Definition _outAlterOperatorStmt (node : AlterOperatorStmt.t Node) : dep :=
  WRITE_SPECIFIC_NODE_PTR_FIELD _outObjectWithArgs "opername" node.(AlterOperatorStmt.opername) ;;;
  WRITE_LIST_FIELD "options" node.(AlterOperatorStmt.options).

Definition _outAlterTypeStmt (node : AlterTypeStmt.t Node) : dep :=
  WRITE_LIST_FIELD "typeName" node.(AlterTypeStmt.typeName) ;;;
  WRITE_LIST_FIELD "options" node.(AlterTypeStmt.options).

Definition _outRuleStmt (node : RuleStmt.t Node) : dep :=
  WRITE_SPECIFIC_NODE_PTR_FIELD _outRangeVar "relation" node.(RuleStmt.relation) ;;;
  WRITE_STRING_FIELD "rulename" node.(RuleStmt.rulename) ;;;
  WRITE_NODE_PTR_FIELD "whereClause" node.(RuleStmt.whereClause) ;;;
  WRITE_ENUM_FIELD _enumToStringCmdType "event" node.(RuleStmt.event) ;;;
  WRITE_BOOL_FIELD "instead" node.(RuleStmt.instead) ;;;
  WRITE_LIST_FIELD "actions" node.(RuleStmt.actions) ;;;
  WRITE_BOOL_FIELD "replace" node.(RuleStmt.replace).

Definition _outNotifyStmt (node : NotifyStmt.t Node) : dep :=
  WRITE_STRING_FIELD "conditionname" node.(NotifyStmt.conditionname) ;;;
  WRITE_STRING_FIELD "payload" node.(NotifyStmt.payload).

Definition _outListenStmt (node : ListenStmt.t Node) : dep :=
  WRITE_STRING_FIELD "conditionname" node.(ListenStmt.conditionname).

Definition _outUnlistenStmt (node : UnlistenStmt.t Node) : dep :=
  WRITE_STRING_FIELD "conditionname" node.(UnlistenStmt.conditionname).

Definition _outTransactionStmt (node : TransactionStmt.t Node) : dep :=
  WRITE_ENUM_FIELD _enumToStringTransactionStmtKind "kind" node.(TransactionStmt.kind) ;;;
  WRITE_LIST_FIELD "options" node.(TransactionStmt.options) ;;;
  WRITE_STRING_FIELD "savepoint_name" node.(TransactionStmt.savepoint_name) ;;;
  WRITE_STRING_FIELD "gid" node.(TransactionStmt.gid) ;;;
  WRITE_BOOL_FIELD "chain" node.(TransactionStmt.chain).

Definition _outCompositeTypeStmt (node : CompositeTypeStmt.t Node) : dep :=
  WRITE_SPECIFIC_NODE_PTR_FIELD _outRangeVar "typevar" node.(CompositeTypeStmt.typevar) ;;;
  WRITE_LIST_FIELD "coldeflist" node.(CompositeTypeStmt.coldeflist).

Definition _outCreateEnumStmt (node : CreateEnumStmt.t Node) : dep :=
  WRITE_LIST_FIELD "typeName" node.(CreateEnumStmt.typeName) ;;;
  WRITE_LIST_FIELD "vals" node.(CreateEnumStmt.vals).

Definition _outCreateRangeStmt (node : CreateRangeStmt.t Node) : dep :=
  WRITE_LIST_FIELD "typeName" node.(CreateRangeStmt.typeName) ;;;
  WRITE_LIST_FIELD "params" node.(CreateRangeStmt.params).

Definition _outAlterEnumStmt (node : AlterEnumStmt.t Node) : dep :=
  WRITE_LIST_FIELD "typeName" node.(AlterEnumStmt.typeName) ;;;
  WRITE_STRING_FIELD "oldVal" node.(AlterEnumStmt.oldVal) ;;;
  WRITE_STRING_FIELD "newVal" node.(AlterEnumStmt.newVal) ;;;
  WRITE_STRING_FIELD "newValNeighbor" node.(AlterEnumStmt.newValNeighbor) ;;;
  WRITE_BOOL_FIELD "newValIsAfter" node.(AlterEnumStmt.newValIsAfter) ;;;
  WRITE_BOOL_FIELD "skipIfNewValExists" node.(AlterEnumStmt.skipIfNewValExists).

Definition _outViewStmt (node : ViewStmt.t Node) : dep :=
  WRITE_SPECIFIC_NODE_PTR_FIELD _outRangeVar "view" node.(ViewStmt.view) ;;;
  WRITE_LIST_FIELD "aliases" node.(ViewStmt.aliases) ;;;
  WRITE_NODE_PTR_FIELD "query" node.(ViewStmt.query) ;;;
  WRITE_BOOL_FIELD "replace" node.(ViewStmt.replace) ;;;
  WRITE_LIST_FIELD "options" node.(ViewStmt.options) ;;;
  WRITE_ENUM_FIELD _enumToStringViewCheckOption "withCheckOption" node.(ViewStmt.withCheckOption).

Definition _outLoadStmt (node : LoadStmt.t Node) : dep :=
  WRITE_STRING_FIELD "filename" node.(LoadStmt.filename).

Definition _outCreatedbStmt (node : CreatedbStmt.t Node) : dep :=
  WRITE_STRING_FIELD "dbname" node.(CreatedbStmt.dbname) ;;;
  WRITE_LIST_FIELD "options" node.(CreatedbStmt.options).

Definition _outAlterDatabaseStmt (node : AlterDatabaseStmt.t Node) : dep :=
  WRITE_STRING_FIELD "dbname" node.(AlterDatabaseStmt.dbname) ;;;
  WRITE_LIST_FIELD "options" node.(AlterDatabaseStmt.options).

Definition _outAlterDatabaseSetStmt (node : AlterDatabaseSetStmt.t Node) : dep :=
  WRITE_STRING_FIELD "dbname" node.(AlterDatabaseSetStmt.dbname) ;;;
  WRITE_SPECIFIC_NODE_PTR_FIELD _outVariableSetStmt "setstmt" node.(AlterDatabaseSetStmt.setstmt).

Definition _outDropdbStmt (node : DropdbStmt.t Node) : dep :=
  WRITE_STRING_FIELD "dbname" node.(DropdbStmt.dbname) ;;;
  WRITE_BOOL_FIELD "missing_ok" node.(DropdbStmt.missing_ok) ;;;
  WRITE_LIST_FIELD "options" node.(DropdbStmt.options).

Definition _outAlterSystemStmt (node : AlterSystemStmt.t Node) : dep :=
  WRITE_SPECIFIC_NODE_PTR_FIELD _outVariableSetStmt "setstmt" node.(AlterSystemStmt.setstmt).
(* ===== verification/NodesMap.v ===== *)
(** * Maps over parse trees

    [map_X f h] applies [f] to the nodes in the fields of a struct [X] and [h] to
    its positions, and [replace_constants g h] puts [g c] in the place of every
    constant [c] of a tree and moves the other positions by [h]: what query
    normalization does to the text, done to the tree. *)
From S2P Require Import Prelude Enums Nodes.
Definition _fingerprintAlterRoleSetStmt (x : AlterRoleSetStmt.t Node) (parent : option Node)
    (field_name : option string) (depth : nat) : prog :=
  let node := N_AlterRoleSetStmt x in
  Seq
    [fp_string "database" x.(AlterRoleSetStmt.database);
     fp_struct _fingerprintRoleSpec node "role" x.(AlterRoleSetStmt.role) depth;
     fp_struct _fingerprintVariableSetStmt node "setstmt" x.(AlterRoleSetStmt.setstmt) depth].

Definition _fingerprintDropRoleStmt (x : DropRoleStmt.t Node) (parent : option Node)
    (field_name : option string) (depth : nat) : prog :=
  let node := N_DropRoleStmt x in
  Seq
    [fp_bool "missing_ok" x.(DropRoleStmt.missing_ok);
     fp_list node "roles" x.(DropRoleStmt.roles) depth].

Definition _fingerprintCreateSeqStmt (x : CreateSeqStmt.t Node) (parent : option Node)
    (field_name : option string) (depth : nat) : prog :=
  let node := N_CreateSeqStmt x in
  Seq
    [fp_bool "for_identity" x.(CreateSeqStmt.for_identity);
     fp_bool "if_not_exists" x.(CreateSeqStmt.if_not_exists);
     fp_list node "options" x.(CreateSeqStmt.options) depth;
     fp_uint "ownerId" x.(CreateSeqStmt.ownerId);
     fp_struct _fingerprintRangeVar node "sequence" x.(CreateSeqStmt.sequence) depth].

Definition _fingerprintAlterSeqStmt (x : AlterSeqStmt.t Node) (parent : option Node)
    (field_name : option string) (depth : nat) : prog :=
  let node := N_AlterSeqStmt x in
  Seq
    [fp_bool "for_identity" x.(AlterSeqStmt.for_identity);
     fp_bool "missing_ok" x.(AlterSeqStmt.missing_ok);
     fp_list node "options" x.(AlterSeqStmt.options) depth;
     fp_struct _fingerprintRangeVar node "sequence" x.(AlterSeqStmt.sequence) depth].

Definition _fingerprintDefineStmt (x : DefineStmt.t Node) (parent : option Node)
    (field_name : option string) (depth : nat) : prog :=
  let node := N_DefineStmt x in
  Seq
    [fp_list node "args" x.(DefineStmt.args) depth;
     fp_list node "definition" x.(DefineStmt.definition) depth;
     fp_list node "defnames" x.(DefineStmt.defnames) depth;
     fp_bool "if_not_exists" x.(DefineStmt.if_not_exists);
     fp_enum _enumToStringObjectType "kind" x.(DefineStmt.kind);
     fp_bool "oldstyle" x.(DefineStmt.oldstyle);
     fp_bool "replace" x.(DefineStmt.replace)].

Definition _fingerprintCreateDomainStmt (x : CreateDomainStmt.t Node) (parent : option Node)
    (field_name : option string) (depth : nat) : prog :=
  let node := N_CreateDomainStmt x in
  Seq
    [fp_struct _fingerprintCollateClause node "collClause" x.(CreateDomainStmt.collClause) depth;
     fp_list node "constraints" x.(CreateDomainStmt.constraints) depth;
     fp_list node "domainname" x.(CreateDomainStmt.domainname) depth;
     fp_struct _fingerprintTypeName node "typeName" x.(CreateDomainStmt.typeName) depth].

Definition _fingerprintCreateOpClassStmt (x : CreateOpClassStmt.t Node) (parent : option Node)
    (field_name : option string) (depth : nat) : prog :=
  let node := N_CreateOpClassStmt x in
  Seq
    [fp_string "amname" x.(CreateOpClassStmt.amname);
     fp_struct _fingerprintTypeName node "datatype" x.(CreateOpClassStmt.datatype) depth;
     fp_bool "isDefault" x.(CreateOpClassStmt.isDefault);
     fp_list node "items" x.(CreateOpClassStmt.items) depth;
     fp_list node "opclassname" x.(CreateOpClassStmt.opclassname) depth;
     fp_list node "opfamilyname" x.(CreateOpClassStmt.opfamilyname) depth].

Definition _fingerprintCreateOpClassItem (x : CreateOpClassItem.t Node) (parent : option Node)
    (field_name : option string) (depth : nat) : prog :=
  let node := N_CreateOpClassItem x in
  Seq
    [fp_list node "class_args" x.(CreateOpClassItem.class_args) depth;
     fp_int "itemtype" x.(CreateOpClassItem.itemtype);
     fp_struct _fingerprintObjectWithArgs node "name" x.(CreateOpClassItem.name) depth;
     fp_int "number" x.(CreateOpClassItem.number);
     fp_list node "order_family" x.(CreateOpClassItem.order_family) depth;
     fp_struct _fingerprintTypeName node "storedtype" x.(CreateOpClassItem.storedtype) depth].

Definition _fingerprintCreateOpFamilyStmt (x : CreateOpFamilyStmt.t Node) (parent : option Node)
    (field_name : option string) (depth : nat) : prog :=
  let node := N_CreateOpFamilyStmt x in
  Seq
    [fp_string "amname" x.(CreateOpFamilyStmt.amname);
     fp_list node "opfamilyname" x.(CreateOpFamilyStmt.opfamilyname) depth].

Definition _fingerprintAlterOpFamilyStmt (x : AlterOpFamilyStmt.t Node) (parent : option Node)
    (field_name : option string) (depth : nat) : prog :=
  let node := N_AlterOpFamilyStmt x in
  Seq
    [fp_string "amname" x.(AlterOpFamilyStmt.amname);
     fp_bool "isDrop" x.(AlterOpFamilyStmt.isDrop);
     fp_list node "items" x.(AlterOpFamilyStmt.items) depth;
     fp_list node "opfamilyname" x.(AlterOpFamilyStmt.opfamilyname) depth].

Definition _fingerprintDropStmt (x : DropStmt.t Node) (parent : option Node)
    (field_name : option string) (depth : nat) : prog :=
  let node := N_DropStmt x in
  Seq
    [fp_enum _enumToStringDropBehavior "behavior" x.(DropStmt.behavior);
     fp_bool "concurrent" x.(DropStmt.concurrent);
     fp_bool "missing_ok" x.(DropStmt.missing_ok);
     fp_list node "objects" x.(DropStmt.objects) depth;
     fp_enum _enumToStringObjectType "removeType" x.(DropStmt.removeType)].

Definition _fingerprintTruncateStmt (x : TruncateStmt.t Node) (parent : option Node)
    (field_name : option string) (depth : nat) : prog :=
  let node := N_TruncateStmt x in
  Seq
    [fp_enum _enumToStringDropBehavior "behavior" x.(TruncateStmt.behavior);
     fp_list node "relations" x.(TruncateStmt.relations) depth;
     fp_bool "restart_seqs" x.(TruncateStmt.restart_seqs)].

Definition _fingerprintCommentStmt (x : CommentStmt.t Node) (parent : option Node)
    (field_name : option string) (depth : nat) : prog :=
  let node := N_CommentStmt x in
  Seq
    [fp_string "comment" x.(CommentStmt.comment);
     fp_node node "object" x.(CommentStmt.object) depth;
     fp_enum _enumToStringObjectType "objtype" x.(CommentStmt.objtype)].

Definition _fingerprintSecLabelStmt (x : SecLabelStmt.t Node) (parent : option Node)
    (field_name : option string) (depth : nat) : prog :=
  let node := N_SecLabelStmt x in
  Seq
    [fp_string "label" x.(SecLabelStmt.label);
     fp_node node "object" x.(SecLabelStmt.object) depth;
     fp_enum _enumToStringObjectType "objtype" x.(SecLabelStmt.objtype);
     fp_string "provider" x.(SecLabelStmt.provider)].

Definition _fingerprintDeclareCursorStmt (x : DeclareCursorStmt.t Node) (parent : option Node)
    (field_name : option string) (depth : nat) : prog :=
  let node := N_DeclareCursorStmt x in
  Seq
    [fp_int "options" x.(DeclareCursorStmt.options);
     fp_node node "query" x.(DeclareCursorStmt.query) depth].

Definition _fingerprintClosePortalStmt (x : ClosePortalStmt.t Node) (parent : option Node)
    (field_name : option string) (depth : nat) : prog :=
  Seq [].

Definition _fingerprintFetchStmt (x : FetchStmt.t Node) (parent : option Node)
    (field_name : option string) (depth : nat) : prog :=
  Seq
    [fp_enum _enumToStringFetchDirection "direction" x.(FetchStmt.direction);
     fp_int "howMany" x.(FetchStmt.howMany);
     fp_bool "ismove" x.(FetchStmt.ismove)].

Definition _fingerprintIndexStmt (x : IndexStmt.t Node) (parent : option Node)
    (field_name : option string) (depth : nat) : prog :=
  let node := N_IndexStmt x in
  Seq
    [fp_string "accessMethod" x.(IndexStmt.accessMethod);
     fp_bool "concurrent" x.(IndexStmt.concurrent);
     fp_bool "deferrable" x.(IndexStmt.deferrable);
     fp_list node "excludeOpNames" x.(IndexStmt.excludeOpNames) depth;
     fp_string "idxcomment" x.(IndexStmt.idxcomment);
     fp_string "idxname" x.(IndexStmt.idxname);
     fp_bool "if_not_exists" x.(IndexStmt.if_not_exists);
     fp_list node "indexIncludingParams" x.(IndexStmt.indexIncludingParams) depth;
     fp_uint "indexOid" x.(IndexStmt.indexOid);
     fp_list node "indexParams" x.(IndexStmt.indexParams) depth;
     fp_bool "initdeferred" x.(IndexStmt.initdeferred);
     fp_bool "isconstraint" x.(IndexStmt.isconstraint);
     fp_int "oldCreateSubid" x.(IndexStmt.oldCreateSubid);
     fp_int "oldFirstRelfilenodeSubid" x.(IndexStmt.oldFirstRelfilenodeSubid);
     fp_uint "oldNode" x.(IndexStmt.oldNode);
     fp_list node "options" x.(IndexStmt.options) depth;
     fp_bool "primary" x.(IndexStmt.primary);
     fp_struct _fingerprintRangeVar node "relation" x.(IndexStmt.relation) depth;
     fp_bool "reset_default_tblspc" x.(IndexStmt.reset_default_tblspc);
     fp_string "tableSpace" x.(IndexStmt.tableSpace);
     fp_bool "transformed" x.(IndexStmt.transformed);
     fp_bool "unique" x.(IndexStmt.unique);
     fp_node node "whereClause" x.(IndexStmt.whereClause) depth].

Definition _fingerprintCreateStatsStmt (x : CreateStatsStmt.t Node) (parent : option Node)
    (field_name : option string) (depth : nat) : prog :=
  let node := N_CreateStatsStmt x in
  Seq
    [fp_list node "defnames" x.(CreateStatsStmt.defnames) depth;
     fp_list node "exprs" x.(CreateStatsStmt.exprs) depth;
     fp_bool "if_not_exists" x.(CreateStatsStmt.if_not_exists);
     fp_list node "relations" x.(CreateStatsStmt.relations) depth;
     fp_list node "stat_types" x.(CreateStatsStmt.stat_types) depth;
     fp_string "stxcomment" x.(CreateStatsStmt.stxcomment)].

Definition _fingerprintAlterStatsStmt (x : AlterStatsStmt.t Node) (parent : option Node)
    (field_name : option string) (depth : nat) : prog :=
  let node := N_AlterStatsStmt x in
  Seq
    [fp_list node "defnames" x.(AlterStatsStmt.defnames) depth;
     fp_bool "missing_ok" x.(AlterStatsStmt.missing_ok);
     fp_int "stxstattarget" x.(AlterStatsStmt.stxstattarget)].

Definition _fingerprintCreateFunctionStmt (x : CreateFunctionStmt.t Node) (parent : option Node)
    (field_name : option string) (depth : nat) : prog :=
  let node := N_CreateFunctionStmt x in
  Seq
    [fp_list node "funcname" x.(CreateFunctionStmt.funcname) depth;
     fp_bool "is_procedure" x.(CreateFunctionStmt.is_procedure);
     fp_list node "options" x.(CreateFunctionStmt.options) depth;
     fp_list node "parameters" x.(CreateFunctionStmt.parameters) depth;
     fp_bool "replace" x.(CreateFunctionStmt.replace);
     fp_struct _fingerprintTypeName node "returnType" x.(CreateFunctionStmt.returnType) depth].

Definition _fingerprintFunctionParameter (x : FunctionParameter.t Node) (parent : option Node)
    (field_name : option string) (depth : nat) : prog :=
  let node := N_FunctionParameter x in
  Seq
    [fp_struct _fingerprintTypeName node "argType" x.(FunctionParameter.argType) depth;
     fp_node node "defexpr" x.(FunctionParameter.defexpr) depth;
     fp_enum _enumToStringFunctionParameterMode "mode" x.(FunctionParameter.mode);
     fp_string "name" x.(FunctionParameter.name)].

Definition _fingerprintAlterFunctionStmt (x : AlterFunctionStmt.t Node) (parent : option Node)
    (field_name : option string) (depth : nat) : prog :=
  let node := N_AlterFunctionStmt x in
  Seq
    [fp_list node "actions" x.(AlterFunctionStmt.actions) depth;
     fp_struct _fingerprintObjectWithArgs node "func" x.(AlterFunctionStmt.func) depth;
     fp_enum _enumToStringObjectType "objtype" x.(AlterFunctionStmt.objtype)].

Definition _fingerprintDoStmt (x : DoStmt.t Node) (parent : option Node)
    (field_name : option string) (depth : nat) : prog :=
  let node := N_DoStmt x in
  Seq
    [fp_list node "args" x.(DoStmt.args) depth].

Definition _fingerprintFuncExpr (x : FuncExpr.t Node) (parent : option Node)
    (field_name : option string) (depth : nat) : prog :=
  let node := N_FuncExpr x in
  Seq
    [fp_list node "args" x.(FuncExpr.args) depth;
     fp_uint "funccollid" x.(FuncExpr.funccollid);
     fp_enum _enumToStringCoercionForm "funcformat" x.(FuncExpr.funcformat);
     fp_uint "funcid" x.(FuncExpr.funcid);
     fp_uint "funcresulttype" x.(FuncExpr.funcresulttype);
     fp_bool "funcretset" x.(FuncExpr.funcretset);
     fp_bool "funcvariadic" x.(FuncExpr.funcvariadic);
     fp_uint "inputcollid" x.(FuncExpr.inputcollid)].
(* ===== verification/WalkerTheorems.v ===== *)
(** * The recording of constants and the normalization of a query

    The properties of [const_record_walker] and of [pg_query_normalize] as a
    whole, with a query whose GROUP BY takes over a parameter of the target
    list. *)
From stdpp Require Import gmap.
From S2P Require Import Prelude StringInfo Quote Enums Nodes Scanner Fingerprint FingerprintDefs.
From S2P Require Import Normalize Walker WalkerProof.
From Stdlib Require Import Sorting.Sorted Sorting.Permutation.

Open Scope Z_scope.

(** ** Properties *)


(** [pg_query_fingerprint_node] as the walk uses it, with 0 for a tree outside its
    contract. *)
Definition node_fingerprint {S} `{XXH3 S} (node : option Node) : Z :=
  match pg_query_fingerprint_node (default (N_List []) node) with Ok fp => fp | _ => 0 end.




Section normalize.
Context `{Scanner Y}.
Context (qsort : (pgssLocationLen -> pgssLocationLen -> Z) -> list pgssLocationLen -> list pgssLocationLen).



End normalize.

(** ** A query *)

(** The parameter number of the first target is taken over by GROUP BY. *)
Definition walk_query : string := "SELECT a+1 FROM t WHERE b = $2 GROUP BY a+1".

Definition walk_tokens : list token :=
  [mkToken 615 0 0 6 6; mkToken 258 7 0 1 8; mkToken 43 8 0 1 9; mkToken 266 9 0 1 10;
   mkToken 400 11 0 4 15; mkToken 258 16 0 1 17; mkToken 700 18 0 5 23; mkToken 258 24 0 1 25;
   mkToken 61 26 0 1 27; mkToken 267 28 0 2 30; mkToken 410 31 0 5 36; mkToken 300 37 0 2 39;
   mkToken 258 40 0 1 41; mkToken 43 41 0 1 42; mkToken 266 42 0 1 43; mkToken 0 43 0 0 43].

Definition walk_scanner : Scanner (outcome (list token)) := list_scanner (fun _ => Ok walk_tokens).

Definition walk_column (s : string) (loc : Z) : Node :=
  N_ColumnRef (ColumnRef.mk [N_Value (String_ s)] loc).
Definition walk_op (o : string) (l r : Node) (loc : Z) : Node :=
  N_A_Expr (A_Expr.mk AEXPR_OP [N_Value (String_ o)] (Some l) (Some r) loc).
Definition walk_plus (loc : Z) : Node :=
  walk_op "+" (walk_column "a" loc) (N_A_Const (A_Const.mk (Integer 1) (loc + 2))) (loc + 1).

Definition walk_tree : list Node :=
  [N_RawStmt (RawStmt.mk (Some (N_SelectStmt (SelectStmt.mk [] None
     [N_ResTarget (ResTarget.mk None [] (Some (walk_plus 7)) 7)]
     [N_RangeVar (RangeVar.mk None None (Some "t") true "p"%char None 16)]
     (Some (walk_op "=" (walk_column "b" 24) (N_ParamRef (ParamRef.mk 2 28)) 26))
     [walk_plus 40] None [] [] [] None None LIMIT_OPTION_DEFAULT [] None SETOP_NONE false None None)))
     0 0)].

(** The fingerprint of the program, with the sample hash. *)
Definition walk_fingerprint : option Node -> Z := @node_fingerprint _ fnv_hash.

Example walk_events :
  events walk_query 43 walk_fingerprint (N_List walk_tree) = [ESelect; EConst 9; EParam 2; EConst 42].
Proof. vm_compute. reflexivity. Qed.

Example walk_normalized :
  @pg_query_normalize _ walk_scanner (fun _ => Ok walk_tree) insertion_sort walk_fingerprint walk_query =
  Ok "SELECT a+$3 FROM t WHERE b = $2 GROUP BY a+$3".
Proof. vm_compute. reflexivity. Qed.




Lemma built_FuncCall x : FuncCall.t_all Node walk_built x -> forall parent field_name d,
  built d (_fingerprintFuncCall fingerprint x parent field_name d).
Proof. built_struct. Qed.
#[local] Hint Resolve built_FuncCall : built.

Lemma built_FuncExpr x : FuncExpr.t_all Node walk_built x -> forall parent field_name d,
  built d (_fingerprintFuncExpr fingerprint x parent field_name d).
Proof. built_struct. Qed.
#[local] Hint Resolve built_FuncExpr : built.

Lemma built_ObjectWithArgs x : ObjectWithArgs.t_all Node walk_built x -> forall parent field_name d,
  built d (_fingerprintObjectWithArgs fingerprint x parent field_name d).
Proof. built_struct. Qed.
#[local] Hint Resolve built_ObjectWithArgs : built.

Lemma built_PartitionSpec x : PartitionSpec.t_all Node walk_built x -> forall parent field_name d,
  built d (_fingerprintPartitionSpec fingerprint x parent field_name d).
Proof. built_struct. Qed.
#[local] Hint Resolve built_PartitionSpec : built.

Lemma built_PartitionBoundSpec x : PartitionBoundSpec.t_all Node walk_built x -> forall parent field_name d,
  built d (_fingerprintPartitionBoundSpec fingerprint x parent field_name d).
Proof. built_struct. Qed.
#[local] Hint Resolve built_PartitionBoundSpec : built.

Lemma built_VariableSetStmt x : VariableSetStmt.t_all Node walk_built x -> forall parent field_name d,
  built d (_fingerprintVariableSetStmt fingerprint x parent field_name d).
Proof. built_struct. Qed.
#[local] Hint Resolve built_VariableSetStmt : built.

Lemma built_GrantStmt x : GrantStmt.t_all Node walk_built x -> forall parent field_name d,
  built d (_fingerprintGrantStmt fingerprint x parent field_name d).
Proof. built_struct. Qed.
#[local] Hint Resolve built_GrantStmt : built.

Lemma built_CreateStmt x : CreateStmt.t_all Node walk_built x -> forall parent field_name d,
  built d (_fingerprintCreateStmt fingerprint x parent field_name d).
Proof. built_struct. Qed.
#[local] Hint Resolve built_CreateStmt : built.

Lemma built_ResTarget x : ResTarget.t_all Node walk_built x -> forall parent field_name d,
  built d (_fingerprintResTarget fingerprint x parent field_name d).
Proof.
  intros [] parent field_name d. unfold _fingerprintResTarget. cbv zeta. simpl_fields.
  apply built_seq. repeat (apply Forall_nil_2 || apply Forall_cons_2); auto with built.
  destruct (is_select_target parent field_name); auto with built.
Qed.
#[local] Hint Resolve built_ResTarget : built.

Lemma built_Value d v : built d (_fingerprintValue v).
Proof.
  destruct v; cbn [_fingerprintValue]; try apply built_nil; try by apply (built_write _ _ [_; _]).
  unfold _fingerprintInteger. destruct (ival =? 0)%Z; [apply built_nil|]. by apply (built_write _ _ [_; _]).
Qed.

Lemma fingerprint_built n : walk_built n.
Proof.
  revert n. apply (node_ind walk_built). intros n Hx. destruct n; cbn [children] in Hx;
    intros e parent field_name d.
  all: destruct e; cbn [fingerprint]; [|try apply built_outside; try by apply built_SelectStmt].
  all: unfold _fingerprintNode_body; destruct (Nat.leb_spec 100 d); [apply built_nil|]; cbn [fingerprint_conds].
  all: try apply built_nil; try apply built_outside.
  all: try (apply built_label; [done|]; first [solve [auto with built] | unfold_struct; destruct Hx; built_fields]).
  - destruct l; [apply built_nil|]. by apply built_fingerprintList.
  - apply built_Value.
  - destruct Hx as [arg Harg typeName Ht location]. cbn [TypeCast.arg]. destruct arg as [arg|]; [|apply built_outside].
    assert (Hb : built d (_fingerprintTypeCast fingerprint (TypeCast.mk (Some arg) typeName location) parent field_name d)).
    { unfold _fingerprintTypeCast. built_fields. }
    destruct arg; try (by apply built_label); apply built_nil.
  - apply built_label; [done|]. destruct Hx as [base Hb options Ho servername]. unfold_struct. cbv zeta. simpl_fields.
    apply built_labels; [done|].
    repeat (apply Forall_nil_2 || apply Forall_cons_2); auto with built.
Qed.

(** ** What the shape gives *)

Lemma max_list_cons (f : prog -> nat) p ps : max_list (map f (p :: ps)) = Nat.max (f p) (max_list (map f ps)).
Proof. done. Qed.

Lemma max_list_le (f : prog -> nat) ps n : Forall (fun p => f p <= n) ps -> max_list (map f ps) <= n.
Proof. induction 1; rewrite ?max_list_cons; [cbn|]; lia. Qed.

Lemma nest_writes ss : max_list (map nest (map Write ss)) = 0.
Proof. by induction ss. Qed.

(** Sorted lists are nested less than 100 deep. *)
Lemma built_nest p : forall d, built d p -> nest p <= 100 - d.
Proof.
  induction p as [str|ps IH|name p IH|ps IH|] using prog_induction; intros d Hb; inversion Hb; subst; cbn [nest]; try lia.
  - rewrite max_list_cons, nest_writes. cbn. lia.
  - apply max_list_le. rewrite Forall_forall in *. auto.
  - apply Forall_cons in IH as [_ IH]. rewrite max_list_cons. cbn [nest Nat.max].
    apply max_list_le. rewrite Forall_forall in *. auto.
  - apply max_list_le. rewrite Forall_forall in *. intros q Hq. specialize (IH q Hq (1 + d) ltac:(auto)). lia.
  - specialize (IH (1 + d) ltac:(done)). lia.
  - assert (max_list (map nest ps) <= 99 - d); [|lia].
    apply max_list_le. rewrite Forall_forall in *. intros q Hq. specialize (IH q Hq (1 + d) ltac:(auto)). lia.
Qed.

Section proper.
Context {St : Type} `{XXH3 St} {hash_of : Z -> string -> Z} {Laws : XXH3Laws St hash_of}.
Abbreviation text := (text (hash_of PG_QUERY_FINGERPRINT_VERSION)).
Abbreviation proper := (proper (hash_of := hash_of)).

--- --- ---

What the task asks
Go to the line with "(* ===== verification/NodesMap.v ===== *)" in the entries above and repeat every line from there through the line with "constant [c] of", exactly and with no other text.

Result of the task
(* ===== verification/NodesMap.v ===== *)
(** * Maps over parse trees

    [map_X f h] applies [f] to the nodes in the fields of a struct [X] and [h] to
    its positions, and [replace_constants g h] puts [g c] in the place of every
    constant [c] of a tree and moves the other positions by [h]: what query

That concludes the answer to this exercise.